Per amore verso la montagna

A ma’ io scappo” dice il giovane.

“Ma dó’ vai figliu a mó, dopo magnato, có’ sto freddo; che pó ciai pure la frèa” risponde la madre.

“A vaco a fa’ l’amore da la sposa”.

“Ma có’ sta nebbia, fino a la Torra...” (da Monte Urano a Torre S. Patrizio, ndr).

“Non me ’mporta có. Scappo lo stesso, tanto ce so messo li fari gialli su la 500. Non te preoccupà! Ciao, ma’”.

 

Un dialogo di questo genere (in dialetto di Monte Urano - Fermo, ndr) ci porta agli anni ’60: un giovane innamorato che, pur con la febbre e nonostante la nebbia di una sera invernale, si mette in viaggio per raggiungere l’amata. “Mutate mutandis” (cambiate le cose che devono essere cambiate, ndr), anch’io nell’estate 2011 ho rischiato per amore verso la montagna.

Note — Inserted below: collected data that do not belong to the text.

(* ===== verification/Session.v ===== *)
(** The session actor: [impl Actor for Session], its three message handlers,
    [actor_timeout], [reset_idle_timeout], the response stream built by
    [SessionRead], and [Drop], all of [src/src/server.rs].

    An [async] handler is split at the await points where it can stay suspended:
    [on_start] at [connect], [SessionWrite] at [write_all], and the stream body at
    its reads and at the [tell] that follows a successful read. That [tell] completes in the
    poll that has read, unless the actor's mailbox is full then: how long a mailbox is is up
    to [kameo], so each poll is told whether there is [room]. *)
From S2P Require Import Prelude Ext DomainFronting Stats State.

Section Session.
Context `{UuidLib, HttpLib, TryMutex}.

(** * Timers *)

(** [actor_timeout]: spawn a task that sleeps and then kills the actor; returns its
    handle. *)
Definition actor_timeout (aid : nat) (after : N) (s : Sys) : nat * Sys :=
  let t := sys_next s in
  (t, set_next (S t)
        (set_tasks (<[t := mkTimer aid (sys_now s + after)]> (sys_tasks s)) s)).

(** [AbortHandle::abort] on an optional handle taken out of its field. *)
Definition abort_task (t : option nat) (s : Sys) : Sys :=
  set_tasks (match t with Some t => delete t (sys_tasks s) | None => sys_tasks s end) s.

(** The sleep of a timer task is over: [actor_ref.kill()]. *)
Definition timer_fires (t : nat) (s : Sys) : option Sys :=
  tk ← sys_tasks s !! t;
  guard (tk_deadline tk ≤ sys_now s)%N;;
  let s := set_tasks (delete t (sys_tasks s)) s in
  Some (set_actors (alter (with_kill true) (tk_actor tk) (sys_actors s)) s).

(** [Session::reset_idle_timeout] *)
Definition reset_idle_timeout (aid : nat) (self : Session) (s : Sys) : Session * Sys :=
  let s := abort_task (idle_timeout_task self) s in
  let (t, s) := actor_timeout aid (idle_timeout self) s in
  (with_idle_task (Some t) self, s).

(** * Starting *)

(** [Session::on_start] up to [connect(upstream).await]. *)
Definition on_start (aid : nat) (s : Sys) : option Sys :=
  a ← sys_actors s !! aid;
  match ac_status a with
  | Spawned =>
      let (total, s) := actor_timeout aid (arg_total_timeout (ac_args a)) s in
      let (idle, s) := actor_timeout aid (arg_idle_timeout (ac_args a)) s in
      Some (put_actor aid
              (with_times (sys_now s) (sys_now s) (with_status (Starting total idle) a)) s)
  | _ => None
  end.

(** The actor is gone: its mailbox is discarded and no handler runs any more. *)
Definition stopped (a : Actor) : Actor :=
  with_status Stopped (with_busy None (with_mailbox [] a)).

(** [Session::on_start] from the result of [connect]: on an error the actor stops
    without a [Session] (the timer tasks are left to run out), otherwise the session
    is created and its idle timer restarted. *)
Definition on_start_connected (aid : nat) (res : result io_error unit) (s : Sys) : option Sys :=
  a ← sys_actors s !! aid;
  match ac_status a with
  | Starting total idle =>
      match res with
      | Err _ => Some (put_actor aid (stopped a) s)
      | Ok _ =>
          let s := log_event (UpOpen aid (arg_upstream (ac_args a))) s in
          let session :=
            mkSession (arg_session_id (ac_args a)) mutex_new None
              (arg_idle_timeout (ac_args a)) (Some idle) (Some total) in
          let (session, s) := reset_idle_timeout aid session s in
          Some (put_actor aid
                  (with_times (ac_created a) (sys_now s)
                     (with_session (Some session) (with_status Running a))) s)
      end
  | _ => None
  end.

(** * Message handlers *)

(** Send the reply of an [ask] to the request awaiting it, if it still is. *)
Definition answer_read (reply : option nat) (r : ReqState) : ReqState :=
  match rq_pos r with
  | AtRead aid None => mkReq (AtRead aid (Some reply)) (rq_acked r)
  | _ => r
  end.
Definition answer_write (r : ReqState) : ReqState :=
  match rq_pos r with
  | AtWrite aid total data None => mkReq (AtWrite aid total data (Some ())) (rq_acked r)
  | _ => r
  end.
Definition reply_read (rid : nat) (reply : option nat) (s : Sys) : Sys :=
  set_requests (alter (answer_read reply) rid (sys_requests s)) s.
Definition reply_write (rid : nat) (s : Sys) : Sys :=
  set_requests (alter answer_write rid (sys_requests s)) s.

(** The handlers get the actor without the message they handle, and store it back.

    [Message<SessionRead>::handle]: a read request while another reader holds the
    mutex is answered with [None]; otherwise the guard moves into a new stream,
    whose abort handle is kept. *)
Definition handle_read (aid : nat) (a : Actor) (self : Session) (rid : nat) (s : Sys) : Sys :=
  match try_lock_owned (upstream_read self) with
  | None => reply_read rid None (put_actor aid a s)
  | Some m =>
      let stid := sys_next s in
      let s := set_next (S stid) s in
      let s := put_stream stid (mkStream aid rid FirstRead false []) s in
      let s := put_actor aid (with_session (Some (with_reader m (Some stid) self)) a) s in
      reply_read rid (Some stid) s
  end.

(** [Message<SessionWrite>::handle] up to [write_all(&bytes).await]. *)
Definition handle_write (aid : nat) (a : Actor) (data : bytes) (rid : nat) (s : Sys) : Sys :=
  put_actor aid (with_busy (Some (data, rid)) a) s.

(** The result of [write_all]; [WriteErr n] had written [n] bytes before it failed. A killed
    actor is aborted at this await, see [actor_stops]. *)
Inductive WriteResult : Type := WriteOk | WriteErr (n : nat).

(** [Message<SessionWrite>::handle] from the result of [write_all]: an error stops
    the actor, success asks it to restart its idle timer ([try_send] may find the
    mailbox full, [queued = false]); the reply is [()] either way. *)
Definition handle_written (aid : nat) (res : WriteResult) (queued : bool) (s : Sys)
  : option Sys :=
  a ← sys_actors s !! aid;
  guard (ac_kill a = false);;
  '(data, rid) ← ac_busy a;
  match res with
  | WriteErr n =>
      guard (n ≤ length data);;
      let s := log_event (UpWrite aid rid data n) s in
      let s := put_actor aid (with_stop true (with_busy None a)) s in
      Some (reply_write rid s)
  | WriteOk =>
      let s := log_event (UpWrite aid rid data (length data)) s in
      let s := put_actor aid (with_busy None a) s in
      let s := if queued then enqueue aid SessionResetIdleTimeout s else s in
      Some (reply_write rid s)
  end.

(** [Message<SessionResetIdleTimeout>::handle] *)
Definition handle_reset (aid : nat) (a : Actor) (self : Session) (s : Sys) : Sys :=
  let (self, s) := reset_idle_timeout aid self s in
  put_actor aid (with_times (ac_created a) (sys_now s) (with_session (Some self) a)) s.

(** The actor takes the [i]-th message of its mailbox and runs its handler. It
    handles one message at a time, and none after [ctx.stop()] or [kill]. *)
Definition deliver (aid i : nat) (s : Sys) : option Sys :=
  a ← sys_actors s !! aid;
  guard (ac_kill a = false);;
  match ac_status a, ac_session a, ac_busy a, ac_stop a with
  | Running, Some self, None, false =>
      m ← ac_mailbox a !! i;
      let a := with_mailbox (delete i (ac_mailbox a)) a in
      Some (match m with
            | SessionRead rid => handle_read aid a self rid s
            | SessionWrite data rid => handle_write aid a data rid s
            | SessionResetIdleTimeout => handle_reset aid a self s
            end)
  | _, _, _, _ => None
  end.

(** * Stopping *)

(** The actor's task ends: after [kill] at any await point, abandoning a [write_all]
    that had accepted [n] bytes, or after [ctx.stop()] once the handler returned. *)
Definition actor_stops (aid n : nat) (s : Sys) : option Sys :=
  a ← sys_actors s !! aid;
  guard (is_alive a = true);;
  guard (ac_kill a || ac_stop a = true);;
  match ac_busy a with
  | Some (data, rid) =>
      guard (ac_kill a = true ∧ n ≤ length data);;
      Some (put_actor aid (stopped a) (log_event (UpWrite aid rid data n) s))
  | None => Some (put_actor aid (stopped a) s)
  end.

(** [AbortHandle::abort] of an abortable stream. *)
Definition set_aborted (st : StreamState) : StreamState :=
  mkStream (st_actor st) (st_req st) (st_pos st) true (st_out st).
Definition abort_stream (stid : option nat) (s : Sys) : Sys :=
  set_streams (match stid with
               | Some stid => alter set_aborted stid (sys_streams s)
               | None => sys_streams s
               end) s.

(** [if let Some(server) = self.server.upgrade() { ..sessions.remove(&self.session_id); }] *)
Definition remove_session (session_id : Uuid) (s : Sys) : Sys :=
  set_sessions (if sys_server_up s then delete session_id (sys_sessions s)
                else sys_sessions s) s.

(** [Drop for Session]: abort both timers and the current read stream, and remove
    the session id from the server's table. *)
Definition drop_session (aid : nat) (s : Sys) : option Sys :=
  a ← sys_actors s !! aid;
  match ac_status a, ac_session a with
  | Stopped, Some self =>
      let s := put_actor aid (with_session None a) s in
      let s := abort_task (total_timeout_task self) s in
      let s := abort_task (idle_timeout_task self) s in
      let s := abort_stream (upstream_read_abort self) s in
      Some (remove_session (session_id self) s)
  | _, _ => None
  end.

(** * The response stream *)

(** The stream ends: its state is dropped, which releases the mutex. *)
Definition unlock_reader (a : Actor) : Actor :=
  match ac_session a with
  | Some self =>
      with_session (Some (with_reader (drop_guard (upstream_read self))
                            (upstream_read_abort self) self)) a
  | None => a
  end.
Definition release (stid : nat) (st : StreamState) (s : Sys) : Sys :=
  let s := put_stream stid (with_pos Ended st) s in
  set_actors (alter unlock_reader (st_actor st) (sys_actors s)) s.

(** [BytesMut::with_capacity(2048)]: no read returns more bytes. *)
Definition READ_CAPACITY : Z := 2048.

(** Bytes were read: count them. *)
Definition received (stid : nat) (st : StreamState) (data : bytes) (s : Sys) : Sys :=
  let s := log_event (UpRead (st_actor st) stid data) s in
  set_stats (fetch_add_rx (blen data) (sys_stats s)) s.

(** The [tell] is over, and the bytes are the next frame. *)
Definition yielded (stid : nat) (st : StreamState) (data : bytes) (s : Sys) : Sys :=
  put_stream stid (mkStream (st_actor st) (st_req st) NextRead (st_aborted st) (st_out st ++ [data]))
    (enqueue (st_actor st) SessionResetIdleTimeout s).

(** [if let Some(session) = ..upgrade() { let _ = session.tell(SessionResetIdleTimeout).await; }]
    and the frame. The [tell] is over at once when the session is gone or its mailbox has
    [room], and waits otherwise. *)
Definition tell_session (stid : nat) (st : StreamState) (data : bytes) (room : bool) (s : Sys)
  : Poll (option bytes) * Sys :=
  if room || negb (actor_alive (st_actor st) s) then (Ready (Some data), yielded stid st data s)
  else (Pending, put_stream stid (with_pos (Telling data) st) s).

(** One poll of the abortable [unfold] stream, given what [read_buf] returns when it
    is polled and whether the mailbox of the session has [room]: [None] ends the response
    body. Only the first read waits for data. *)
Definition poll_next (stid : nat) (read : Poll (result io_error bytes)) (room : bool) (s : Sys)
  : option (Poll (option bytes) * Sys) :=
  st ← sys_streams s !! stid;
  if st_aborted st then Some (Ready None, s) else
  match st_pos st with
  | Ended => Some (Ready None, s)
  | Telling data => Some (tell_session stid st data room s)
  | FirstRead | NextRead =>
      match read with
      | Ready (Ok (b :: data)) =>
          guard (blen (b :: data) ≤ READ_CAPACITY)%Z;;
          Some (tell_session stid st (b :: data) room (received stid st (b :: data) s))
      | Ready (Ok []) | Ready (Err _) => Some (Ready None, release stid st s)
      | Pending =>
          Some (match st_pos st with
                | FirstRead => (Pending, s)
                | _ => (Ready None, release stid st s)
                end)
      end
  end.

(** The HTTP server drops the response body. *)
Definition drop_stream (stid : nat) (s : Sys) : option Sys :=
  st ← sys_streams s !! stid;
  Some (match st_pos st with Ended => s | _ => release stid st s end).
End Session.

Avevo iniziato da tre giorni le mie due settimane di vacanza nella casa della famiglia di mia moglie a S. Ginesio, in corso di restauro. Pensavo di riordinare, arredare la casa e nel contempo di partecipare a tutte le escursioni in calendario del nostro Cai, come non era mai successo in precedenza... quando, causa una banale caduta in casa, mi sono trovato con il polso destro fratturato e immobilizzato con gesso dalla mano al braccio. La montagna con Castel Manardo, Pizzo Meta, che potevo quasi toccare con la mano al mattino appena alzato e la tazzina di caffè caldo in mano, era troppo invitante, attraente. Nonostante tutto, scegliendo sentieri “idonei allo stato di malattia” e talvolta coinvolgendo anche amici, di escursioni ne ho fatte a: Pintura di Bolognola da Sassotetto, Piani del Ragnolo, Fonte del Faggio dal santuario dell’Ambro.

Il caldo, il dolore pressoché continuo, la noia delle dita tumefatte, pollice in primis, con conseguente quasi totale invalidità della mia mano dominante, finivano per scomparire quando il contatto con la montagna era totale.